Alternately, physicians may choose to test a high proportion of patients because suggestions to incorporate principles of informed consent and shared decision making may be too difficult to implement in the hectic pace of primary care. Studies of informed decision making show that patients are substantially less likely to elect PSA testing if provided with detailed information about the pros and cons of testing.25–28
Unfortunately, all the methods used in these studies are cumbersome to apply in busy primary care practices. To the extent that these time pressures may weigh most heavily on high testing community physicians, academic physicians may have a greater opportunity to use shared decision making techniques that would be expected to produce lower PSA testing rates. This explanation is also consistent with our finding that low testing physicians are more likely to test as the result of patient demand.
There are several potential limitations to this study. The physician sample was fairly small and was drawn from a large metropolitan area serving an insured, nonindigent patient base with a high managed care penetration. Thus, generalizability to other settings may be limited. Furthermore, community physicians in this study generally received reimbursement on a mixed discounted fee-for-service and capitated basis while academic physicians received salaried compensation from the medical center. While physician estimates of managed care penetration were not associated with PSA testing, confounding may be introduced by failure to account for more subtle differences in payment mechanism. Finally, physicians were asked to self-report their estimated PSA testing rate. The extent to which this reflects their actual PSA ordering behavior is not known.

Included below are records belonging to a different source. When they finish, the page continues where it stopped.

(* ===== verification/Claude.v ===== *)
(** * The Claude adapter ([operator/internal/engine/llm/claude.go])

    The conversation with the Messages API - at most ten requests, the tools run
    between them - and the reading of verdicts out of the model's prose.  The
    network and the JSON decoder are parameters; a block of a response is what
    the decoder made of it. *)
From Stdlib Require Import Ascii ZArith Lia.
From stdpp Require Import base list strings pretty gmap sets relations.
From S2P Require Import Prelude GoStd Tool Llm.
Local Open Scope Z_scope.

(** ** Data *)

Definition claudeDefaultModel : string := "claude-haiku-4-5-20251001".

Record ClaudeAdapter := { apiKey : string; model : string }.

Definition NewClaudeAdapter (apiKey model : string) : ClaudeAdapter :=
  {| apiKey := apiKey;
     model := if bool_decide (model = "") then claudeDefaultModel else model |}.

(** The parts of a message: text, a tool the model wants to use (its id, name
    and raw input), and what the tool answered. *)
Inductive Content :=
  | TextBlock (text : string)
  | ToolUseBlock (id name input : string)
  | ToolResultBlock (tool_use_id content : string).

Record claudeMessage := { Role : string; content : list Content }.

(** The JSON schema of a tool's input: the type and description of every
    property, and which are required. *)
Record Schema := { properties : gmap string (string * string); required : list string }.

Record claudeTool := { ct_Name : string; ct_Description : string; InputSchema : Schema }.

Record claudeRequest := {
  rq_Model : string;
  MaxTokens : Z;
  System : list string;
  Messages : list claudeMessage;
  rq_Tools : list claudeTool
}.

(** A block of a response: a text, a use of a tool, or anything else - another
    type, or a block that does not decode. *)
Inductive Block :=
  | RText (text : string)
  | RToolUse (id name input : string)
  | ROther.

Record claudeResponse := { r_Content : list Block; StopReason : string }.

(** What comes of sending a request. *)
Inductive http := SendError (e : string) | ReadError (e : string) | Answer (status : Z) (body : string).

(** ** Requests *)

Definition buildJSONSchema (params : list ToolParameter) : Schema :=
  {| properties := foldl (λ m p, <[p.(pa_Name) := (p.(pa_Type), p.(pa_Description))]> m) ∅ params;
     required := pa_Name <$> filter (λ p, p.(Required) = true) params |}.

Definition convertTools (defs : list ToolDefinition) : list claudeTool :=
  map (λ d, {| ct_Name := d.(d_Name); ct_Description := d.(d_Description);
               InputSchema := buildJSONSchema d.(d_Parameters) |}) defs.

Definition buildSystemPrompt (namespaces : list string) : string :=
  let nsText := match namespaces with [] => "all namespaces" | _ => Join namespaces ", " end in
  "You are a Kubernetes cluster verification agent. Your job is to verify checks against a live Kubernetes cluster using the provided tools.

Rules:
1. Use the available tools to gather evidence before making a verdict.
2. Always base your verdict on actual data from the cluster, not assumptions.
3. Your final response MUST contain exactly one verdict line in this format: VERDICT: PASS, VERDICT: WARN, or VERDICT: FAIL
4. Provide clear reasoning explaining why you reached your verdict.
5. You are operating in a read-only capacity. You cannot modify the cluster.
6. Target namespace(s): " +:+ nsText +:+ "

Be thorough but efficient - use the minimum number of tool calls needed to verify the check.".

Definition buildSystemBlocks (namespaces : list string) : list string :=
  [buildSystemPrompt namespaces].

Definition user_text (req : VerifyRequest) : string :=
  "Please verify the following check and determine if it PASSES, has WARNINGS, or FAILS."
  +:+ nl +:+ nl +:+ "Check ID: " +:+ req.(CheckID) +:+ nl
  +:+ "Check Description: " +:+ req.(q_Description) +:+ nl +:+ nl
  +:+ "Use the available tools to gather evidence from the Kubernetes cluster, then provide your verdict as exactly one of: PASS, WARN, or FAIL, along with your reasoning."
  +:+ (if bool_decide (req.(Snapshot) = "") then ""
       else nl +:+ nl +:+ "## Pre-collected Cluster Snapshot" +:+ nl
            +:+ "The following data was already gathered. Use it as a starting point — call additional tools only if needed."
            +:+ nl +:+ nl +:+ req.(Snapshot)).

Definition batch_text (req : BatchVerifyRequest) : string :=
  "You will verify multiple checks against a Kubernetes cluster. For EACH check, provide a verdict."
  +:+ nl +:+ nl
  +:+ (if bool_decide (req.(b_Snapshot) = "") then ""
       else "## Pre-collected Cluster Snapshot" +:+ nl +:+ req.(b_Snapshot) +:+ nl +:+ nl)
  +:+ String.concat "" (imap (λ i c, "### Check " +:+ pretty (N.of_nat (i + 1)) +:+ nl
                            +:+ "- ID: " +:+ c.(CheckID) +:+ nl
                            +:+ "- Description: " +:+ c.(q_Description) +:+ nl +:+ nl) req.(b_Checks))
  +:+ "For each check, output a line in exactly this format:" +:+ nl
  +:+ "CHECK <id>: VERDICT: PASS|WARN|FAIL" +:+ nl +:+ "Followed by your reasoning." +:+ nl.

(** ** Reading verdicts *)

(** The text blocks of a response, one after the other. *)
Definition fullText (resp : claudeResponse) : string :=
  foldl (λ sb b, match b with RText t => sb +:+ t | _ => sb end) "" resp.(r_Content).

Definition verdict_of_text (text : string) : string :=
  let upperText := ToUpper text in
  if Contains upperText "VERDICT: PASS" then VerdictPass
  else if Contains upperText "VERDICT: WARN" then VerdictWarn
  else if Contains upperText "VERDICT: FAIL" then VerdictFail
  else VerdictFail.

Definition parseVerdict (resp : claudeResponse) (toolCalls : list ToolCallRecord) : VerifyResponse :=
  let text := fullText resp in
  {| v_Verdict := verdict_of_text text; v_Reasoning := text; v_ToolCalls := toolCalls |}.

(** The verdict at the start of a text. *)
Definition leading_verdict (after : string) : string :=
  let after := TrimSpace after in
  if HasPrefix after "PASS" then VerdictPass
  else if HasPrefix after "WARN" then VerdictWarn
  else VerdictFail.

Definition marker (id : string) : string := ToUpper ("CHECK " +:+ id +:+ ": VERDICT:").

Definition batch_verdict (upperText id : string) : string :=
  match Index upperText (marker id) with
  | Some idx => leading_verdict (slice_from (idx + String.length (marker id)) upperText)
  | None =>
    match Index upperText (ToUpper id) with
    | Some idx =>
      let remaining := slice_from idx upperText in
      match Index remaining "VERDICT:" with
      | Some vi => leading_verdict (slice_from (vi + 8) remaining)
      | None => VerdictFail
      end
    | None => VerdictFail
    end
  end.

Definition parseBatchVerdicts (resp : claudeResponse) (checks : list VerifyRequest)
    (toolCalls : list ToolCallRecord) : list VerifyResponse :=
  let text := fullText resp in
  map (λ check, {| v_Verdict := batch_verdict (ToUpper text) check.(CheckID);
                   v_Reasoning := text; v_ToolCalls := toolCalls |}) checks.

(** ** The conversation *)

Section conversation.
Context {S : Type} (a : ClaudeAdapter).
(** Sending a request with the key - marshalling it and building the HTTP request
    do not fail, for every raw JSON in it comes from a decoder or is empty -, and
    [json.Unmarshal] of a body. *)
Variable Do : string → claudeRequest → S → S * http.
Variable Unmarshal : string → res claudeResponse.

(** The part of [callAPI] after the request. *)
Definition read_answer (h : http) : res claudeResponse :=
  match h with
  | SendError e => wrap_error "sending request" e
  | ReadError e => wrap_error "reading response" e
  | Answer status body =>
    if status =? 200 then
      match Unmarshal body with
      | Ok resp => Ok resp
      | Err e => wrap_error "unmarshaling response" e
      end
    else Err ("API error (status " +:+ pretty status +:+ "): " +:+ body)
  end.

Definition callAPI (req : claudeRequest) (s : S) : S * res claudeResponse :=
  let (s, h) := Do a.(apiKey) req s in (s, read_answer h).

(** The assistant's content, the results for it, and the record of the calls. *)
Definition Turn : Type := list Content * list Content * list ToolCallRecord.

(** One block of [processToolUse]; a failing tool is reported to the model. *)
Definition process_block (callTool : ToolCaller S) (st : S * Turn) (b : Block) : S * Turn :=
  let '(s, (assistantContent, toolResults, toolCalls)) := st in
  match b with
  | RText text => (s, (assistantContent ++ [TextBlock text], toolResults, toolCalls))
  | RToolUse id name input =>
    let (s, r) := callTool name input s in
    let resultContent := match r with Ok output => output | Err e => "Error: " +:+ e end in
    (s, (assistantContent ++ [ToolUseBlock id name input],
         toolResults ++ [ToolResultBlock id resultContent],
         toolCalls ++ [{| ToolName := name; Input := input; Output := resultContent |}]))
  | ROther => st
  end.

Definition processToolUse (callTool : ToolCaller S) (resp : claudeResponse) (s : S) : S * Turn :=
  foldl (process_block callTool) (s, ([], [], [])) resp.(r_Content).

(** The loop of [Verify] and of [BatchVerify], which differ in the texts of
    their errors and in how they read the last response. *)
Fixpoint converse {A} (fuel : nat) (callTool : ToolCaller S) (api_error limit_error : string)
    (finish : claudeResponse → list ToolCallRecord → A) (system : list string)
    (tools : list claudeTool) (messages : list claudeMessage)
    (allToolCalls : list ToolCallRecord) (s : S) : S * res A :=
  match fuel with
  | O => (s, Err limit_error)
  | Datatypes.S fuel =>
    let (s, r) := callAPI {| rq_Model := a.(model); MaxTokens := 4096; System := system;
                             Messages := messages; rq_Tools := tools |} s in
    match r with
    | Err e => (s, wrap_error api_error e)
    | Ok resp =>
      if bool_decide (resp.(StopReason) = "tool_use") then
        let '(s, (assistantContent, toolResults, toolCalls)) := processToolUse callTool resp s in
        converse fuel callTool api_error limit_error finish system tools
          (messages ++ [{| Role := "assistant"; content := assistantContent |};
                        {| Role := "user"; content := toolResults |}])
          (allToolCalls ++ toolCalls) s
      else (s, Ok (finish resp allToolCalls))
    end
  end.

Definition claude_Verify (req : VerifyRequest) (callTool : ToolCaller S) (s : S) :
    S * res VerifyResponse :=
  converse 10 callTool "claude API call" "exceeded maximum tool call iterations" parseVerdict
    (buildSystemBlocks req.(Namespaces)) (convertTools req.(Tools))
    [{| Role := "user"; content := [TextBlock (user_text req)] |}] [] s.

Definition claude_BatchVerify (req : BatchVerifyRequest) (callTool : ToolCaller S) (s : S) :
    S * res (list VerifyResponse) :=
  converse 10 callTool "claude batch API call" "exceeded maximum tool call iterations in batch"
    (λ resp calls, parseBatchVerdicts resp req.(b_Checks) calls)
    (buildSystemBlocks req.(b_Namespaces)) (convertTools req.(b_Tools))
    [{| Role := "user"; content := [TextBlock (batch_text req)] |}] [] s.

#[export] Instance claude_adapter : Adapter S :=
  {| Verify := claude_Verify; BatchVerify := claude_BatchVerify |}.
End conversation.

(** ** Specification: an answer in the format the prompt asks for *)

(** What the model says of one check, and the lines of its reasoning. *)
Record Line := { l_id : string; l_verdict : string; l_reason : list string }.

Definition header (e : Line) : string :=
  "CHECK " +:+ e.(l_id) +:+ ": VERDICT: " +:+ e.(l_verdict).

Definition lines_of (answer : list Line) : list string :=
  concat (map (λ e, header e :: e.(l_reason)) answer).

Definition render (answer : list Line) : string := unlines (lines_of answer).

(** The characters of an id: ASCII, without space, colon and end of line. *)
Definition id_char (c : ascii) : bool :=
  let n := N_of_ascii c in ((n <? 128) && negb ((n =? 32) || (n =? 58) || (n =? 10)))%N.

(** The ids differ by more than their case, the verdicts are those asked for,
    and no line of reasoning quotes a verdict line. *)
Definition well_formed (answer : list Line) : Prop :=
  NoDup (map (λ e, ToUpper e.(l_id)) answer) ∧
  Forall (λ e, string_forallb id_char e.(l_id) = true ∧
               e.(l_verdict) ∈ [VerdictPass; VerdictWarn; VerdictFail]) answer ∧
  (∀ e e' line, e ∈ answer → e' ∈ answer → line ∈ e.(l_reason) →
     Contains (ToUpper line) (marker e'.(l_id)) = false).

(** ** Specification: the requests of a conversation *)

Section log.
Context {S : Type}.

(** The state of a scan, and what was sent and what came back. *)
Definition Logged : Type := S * list (claudeRequest * http).

Definition log_Do (Do : string → claudeRequest → S → S * http) (key : string)
    (req : claudeRequest) (s : Logged) : Logged * http :=
  let (s', h) := Do key req s.1 in ((s', s.2 ++ [(req, h)]), h).
(* ====================================================================== *)
(*  work_log_view: the aggregation pipeline of src/aggregator.ts           *)
(*                                                                        *)
(*    parseCsv          : text    -> CsvEntry[]   (sorted by timestamp)    *)
(*    aggregateToBlocks : entries -> AggregatedBlock[]                     *)
(*    groupBlocksByWeek : blocks  -> WeekData[]                            *)
(*                                                                        *)
(*  Conventions of the embedding.                                         *)
(*   - A valid Date is its time value, the integer number of milliseconds  *)
(*     since the epoch (what getTime() returns), a Z.  Invalid dates and   *)
(*     the range limit of time values (TimeClip) are not modelled.         *)
(*   - A JavaScript number is an exact rational (Q) or NaN; the rounding   *)
(*     of IEEE doubles and the infinities are not modelled.                *)
(*   - A string is a String.string: a sequence of code units below 256.    *)
(*   - A plain object used as a dictionary is the list of its own          *)
(*     properties in order of creation, read and written through           *)
(*     Object.prototype, and enumerated as ECMAScript prescribes.          *)
(*   - A Map is the list of its entries in order of insertion.             *)
(*   - The local time zone, new Date(string) and Number(string) belong to  *)
(*     the host: they are parameters.                                      *)
(* ====================================================================== *)

From Stdlib Require Import ZArith QArith List String Ascii Bool Lia.
From Stdlib Require Import Sorted Permutation.
Import ListNotations.

Local Open Scope string_scope.
Local Open Scope list_scope.
Local Open Scope Z_scope.

(* ---------------------------------------------------------------------- *)
(** * Stable sorting: Array.prototype.sort with a numeric key comparator    *)
(* ---------------------------------------------------------------------- *)

(** [xs.sort((a, b) => key(a) - key(b))].  ECMAScript requires the sort to
    be stable, which fixes the result uniquely for a comparator that
    subtracts integer keys: it is the one computed by this insertion sort,
    which never moves an element past another one with the same key. *)
Section StableSort.
Context {A : Type} (key : A -> Z).

Fixpoint insert_by (x : A) (l : list A) : list A :=
  match l with
  | [] => [x]
  | y :: l' => if key x <=? key y then x :: l else y :: insert_by x l'
  end.

Definition sort_by (l : list A) : list A := fold_right insert_by [] l.

Definition key_le (x y : A) : Prop := key x <= key y.
End StableSort.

Our results suggest that beliefs unrelated to direct clinical patient outcomes are important determinants of physician PSA testing practices and that such testing has continued to proliferate and diffuse in recent years. To foster informed patient decision making about prostate cancer screening, physicians need clear and credible data with respect to disease and quality-of-life outcomes in this area. Clinicians need objective guidelines based on such data instead of the current contradictory guidelines based on differing perspectives. Physicians and patients would also benefit from financial and organizational mechanisms that foster a collaborative decision-making process. Without such evidence, tools, and support, physicians will continue to make screening decisions on the basis of perceived imperatives rather than actual patient preferences and objective data.